I类磷酸肌醇3激酶(PI3K),尤其是PI3Kgamma,已成为炎性和自身免疫性疾病的诱人药物靶标。在这里,我们公开了一系列新的呋喃-2-基亚甲基噻唑烷二酮类化合物,它们是具有选择性的,ATP竞争性的PI3Kgamma抑制剂。由与PI3Kgamma结合的抑制剂形成的复合物的基于结构的设计和X射线晶体学确定了关键药效团特征的效力和选择性。分子的噻唑烷二酮部分上的酸性NH基和呋喃-2-基-苯基部分上的羟基在与PI3K结合中起关键作用,并有助于IB类PI3K选择性。通过这些努力,化合物26(AS-252424)是一种有效且选择性的小分子PI3Kgamma抑制剂,在三种不同的细胞PI3K分析中进一步分析了该蛋白,并显示出对IB类PI3K介导的细胞作用具有选择性。在急性腹膜炎的小鼠模型中口服给药26可显着减少白细胞募集。
更新日期:2017-01-31
中文翻译:
呋喃-2-基亚甲基噻唑烷二酮是磷酸肌醇3-激酶γ的新型,有效和选择性抑制剂。
I类磷酸肌醇3激酶(PI3K),尤其是PI3Kgamma,已成为炎性和自身免疫性疾病的诱人药物靶标。
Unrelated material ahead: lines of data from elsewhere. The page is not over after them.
(** * Hotel reservations and custom model fields (main_app/models.py)

    A shallow embedding of the business logic of
    [Python_ORM/Models_Inheritance_and_Customization_Exercise/main_app/models.py]:
    the masked credit-card field, [Room.save], the reservation availability
    check, [clean], the two [save] overrides, [extend_reservation], the
    cost computation and the helpers of [Message], over a record store that
    enforces the constraints the models declare.

    Python exceptions are values of [exn]; a method is a function of an
    explicit state (the record store together with [self]) that returns its
    outcome and the state it leaves behind, so that writes made before an
    exception stay visible. *)

From Stdlib Require Import ZArith List String Ascii Bool Lia DecimalString.
From Stdlib Require Import Floats.SpecFloat.
Import ListNotations.

Local Open Scope string_scope.
Local Open Scope list_scope.
Local Open Scope Z_scope.

(** ** Exceptions and the method monad *)

Inductive exn : Type :=
| ValidationError (msg : string)
| AttributeError (msg : string)
| OverflowError (msg : string)
| ValueError (msg : string)
| IntegrityError.  (* raised by the database; its text depends on the backend *)

Inductive result (A : Type) : Type :=
| Ok (a : A)
| Raise (e : exn).

Arguments Ok {A} a.
Arguments Raise {A} e.

Definition is_validation_error {A} (r : result A) : bool :=
  match r with
  | Raise (ValidationError _) => true
  | _ => false
  end.

(** A method body over a state [St]: outcome and final state. *)
Definition M (St A : Type) : Type := St -> result A * St.

Definition ret {St A} (a : A) : M St A := fun st => (Ok a, st).

Definition bind {St A B} (m : M St A) (k : A -> M St B) : M St B :=
  fun st =>
    match m st with
    | (Ok a, st') => k a st'
    | (Raise e, st') => (Raise e, st')
    end.

Definition raise {St A} (e : exn) : M St A := fun st => (Raise e, st).

(** A pure computation that may raise, run inside a method. *)
Definition lift {St A} (r : result A) : M St A := fun st => (r, st).

Declare Scope py_scope.
Delimit Scope py_scope with py.
Notation "x <- m ;; k" := (bind m (fun x => k))
  (at level 61, m at next level, right associativity) : py_scope.
Notation "m ;; k" := (bind m (fun _ => k))
  (at level 61, right associativity) : py_scope.

(** ** Python strings

    A [str] is modelled as a [string] whose characters are the code points
    0..255 (Latin-1).  [str.isnumeric] is exact on that range: the decimal
    digits, the superscripts U+00B2, U+00B3, U+00B9 and the vulgar fractions
    U+00BC, U+00BD, U+00BE are the numeric characters. *)

Definition is_decimal_digit (c : ascii) : bool :=
  let n := N_of_ascii c in ((48 <=? n) && (n <=? 57))%N.

Definition char_isnumeric (c : ascii) : bool :=
  let n := N_of_ascii c in
  (is_decimal_digit c
   || (n =? 178) || (n =? 179) || (n =? 185)
   || (n =? 188) || (n =? 189) || (n =? 190))%N.

Fixpoint str_all (p : ascii -> bool) (s : string) : bool :=
  match s with
  | EmptyString => true
  | String c s' => p c && str_all p s'
  end.

(** [s.isnumeric()]: every character is numeric and there is at least one. *)
Definition isnumeric (s : string) : bool :=
  match s with
  | EmptyString => false
  | _ => str_all char_isnumeric s
  end.

Definition len (s : string) : Z := Z.of_nat (String.length s).

Fixpoint str_drop (n : nat) (s : string) : string :=
  match n, s with
  | O, _ => s
  | S n', EmptyString => EmptyString
  | S n', String _ s' => str_drop n' s'
  end.

(** [s[i:]]: a negative start counts from the end and is clipped at 0. *)
Definition slice_from (i : Z) (s : string) : string :=
  let start := if i <? 0 then Z.max (len s + i) 0 else Z.min i (len s) in
  str_drop (Z.to_nat start) s.

(** The values [to_python] may be handed. *)
Inductive pyvalue : Type :=
| PyNone
| PyBool (b : bool)
| PyInt (z : Z)
| PyBytes (b : list Byte.byte)
| PyStr (s : string).

(** ** MaskedCreditCardField *)

Module MaskedCreditCardField.

Definition mask_prefix : string := "****-****-****-".

Definition to_python (value : pyvalue) : result string :=
  match value with
  | PyStr v =>
      if negb (isnumeric v) then
        Raise (ValidationError "The card number must contain only digits")
      else if negb (len v =? 16) then
        Raise (ValidationError "The card number must be exactly 16 characters long")
      else Ok (mask_prefix ++ slice_from (-4) v)%string
  | _ => Raise (ValidationError "The card number must be a string")
  end.

End MaskedCreditCardField.

(** ** Calendar dates ([datetime.date], [datetime.timedelta])

    A date is its year, month and day; ordering is the ordering of the
    triples, as in [date._cmp].  Ordinals follow [_ymd2ord] and [_ord2ymd]
    of the proleptic Gregorian calendar. *)

Record date : Type := mkdate { year : Z; month : Z; day : Z }.

Definition date_cmp (a b : date) : comparison :=
  match year a ?= year b with
  | Eq => match month a ?= month b with
          | Eq => day a ?= day b
          | c => c
          end
  | c => c
  end.

Definition date_ge (a b : date) : bool :=
  match date_cmp a b with Lt => false | _ => true end.
Definition date_le (a b : date) : bool :=
  match date_cmp a b with Gt => false | _ => true end.

Definition is_leap (y : Z) : bool :=
  (y mod 4 =? 0) && (negb (y mod 100 =? 0) || (y mod 400 =? 0)).

Definition days_before_year (y : Z) : Z :=
  let y1 := y - 1 in y1 * 365 + y1 / 4 - y1 / 100 + y1 / 400.

Definition days_in_month (y m : Z) : Z :=
  if (m =? 2) && is_leap y then 29
  else nth (Z.to_nat m) [-1; 31; 28; 31; 30; 31; 30; 31; 31; 30; 31; 30; 31] (-1).

Definition days_before_month (y m : Z) : Z :=
  nth (Z.to_nat m) [-1; 0; 31; 59; 90; 120; 151; 181; 212; 243; 273; 304; 334] (-1)
  + (if (2 <? m) && is_leap y then 1 else 0).

Definition toordinal (d : date) : Z :=
  days_before_year (year d) + days_before_month (year d) (month d) + day d.
Definition sysFstatat64 (fuel : nat) : Handler :=
  fun rq st =>
    let '(a1, rq) := get_Arg 1 rq in
    name ← cstring fuel (mem st) a1;
    let '(statptr, rq) := get_Arg 2 rq in
    let '(st, res) := call (Root_Stat name) st in
    match res with
    | inr err =>
        let rq := if os_IsNotExist err
                  then set_Ret (isyscall_Errno ENOENT) rq
                  else set_Ret (isyscall_Error err) rq in
        Ok (st, call_Done rq)
    | inl info =>
        let st := with_mem (store_stat (mem st) statptr (fill_stat info)) st in
        Ok (st, call_Done (set_Ret 0 rq))
    end.

(** [rand.Read(buf)]: every byte of the view is drawn from the
    generator, in order.  A view whose length is negative (a requested
    length of [2^31] or more, read as an [int]) has no byte to fill. *)
Fixpoint rand_fill (n : nat) (p : Z) (m : Memory) (wd : World)
    : Memory * World :=
  match n with
  | O => (m, wd)
  | S n' =>
      let '(b, wd) := rand_byte wd in
      rand_fill n' (p + 1) (store_byte m p b) wd
  end.

Definition rand_Read (buf : slice) : ext unit :=
  fun m wd =>
    let '(m, wd) := rand_fill (Z.to_nat (Len buf)) (Data buf) m wd in
    (m, wd, tt).

Definition sysRandom : Handler :=
  fun rq st =>
    let '(p, rq) := get_Arg 0 rq in
    let '(n, rq) := get_Arg 1 rq in
    let buf := UnsafeBuffer p (int_of_uintptr n) in
    let '(st, _) := call (rand_Read buf) st in
    Ok (st, call_Done (set_Ret n rq)).

(** ** Bootstrap *)

Definition vfsInit (st : State) : State :=
  let bind s st := with_inodes (snd (AllocFileNode s (inodes st))) st in
  (* stdin *)
  let st := bind (NewFile (Some console_Reader) None None) st in
  (* stdout *)
  let st := bind (NewFile None (Some console_Writer) None) st in
  (* stderr *)
  let st := bind (NewFile None (Some console_Writer) None) st in
  (* epoll fd *)
  let st := bind (NewFile None None None) st in
  fst (call etcInit st).

(** [sysInit]: the registrations, in source order. *)
Definition sysInit (fuel : nat) : list (Z * Handler) :=
  [ (SYS_OPENAT, fscall fuel SYS_OPENAT);
    (SYS_WRITE, fscall fuel SYS_WRITE);
    (SYS_READ, fscall fuel SYS_READ);
    (SYS_CLOSE, fscall fuel SYS_CLOSE);
    (SYS_FSTAT64, fscall fuel SYS_FSTAT64);
    (SYS_IOCTL, fscall fuel SYS_IOCTL);
    (SYS_FCNTL, sysFcntl);
    (SYS_FCNTL64, sysFcntl);
    (SYS_FSTATAT64, sysFstatat64 fuel);
    (SYS_UNAME, sysUname);
    (SYS_RANDOM, sysRandom) ].

(** [Init] *)
Definition Init (fuel : nat) (st : State) : State * list (Z * Handler) :=
  (vfsInit st, sysInit fuel).

(** The handler a trapped opcode is routed to. *)
Definition registered (fuel : nat) (opcode : Z) : option Handler :=
  snd <$> find (fun e => fst e =? opcode) (sysInit fuel).

End Model.

(** ** What a stream can do

    The capability of a stream as its user sees it: a wrapper built by
    [NewFile] can serve an ioctl only through the half it selects. *)

Definition ioctl_capability {World : Type} (s : Stream (World:=World))
    : option ioctl_fn :=
  match s with
  | Helper h => fileHelper_x h
  | Other f => f_Ioctl f
  end.

(** Repeated allocation: [AllocFileNode] for every stream of a list, in
    order. *)
Fixpoint alloc_files {World : Type} (ss : list (Stream (World:=World)))
    (tbl : list Inode) : list Inode :=
  match ss with
  | [] => tbl
  | s :: ss' => alloc_files ss' (snd (AllocFileNode s tbl))
  end.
在这里,我们公开了一系列新的呋喃-2-基亚甲基噻唑烷二酮类化合物,它们是具有选择性的,ATP竞争性的PI3Kgamma抑制剂。由与PI3Kgamma结合的抑制剂形成的复合物的基于结构的设计和X射线晶体学确定了关键药效团特征的效力和选择性。分子的噻唑烷二酮部分上的酸性NH基和呋喃-2-基-苯基部分上的羟基在与PI3K结合中起关键作用,并有助于IB类PI3K选择性。通过这些努力,化合物26(AS-252424)是一种有效且选择性的小分子PI3Kgamma抑制剂,在三种不同的细胞PI3K分析中进一步分析了该蛋白,并显示出对IB类PI3K介导的细胞作用具有选择性。在急性腹膜炎的小鼠模型中口服给药26可显着减少白细胞募集。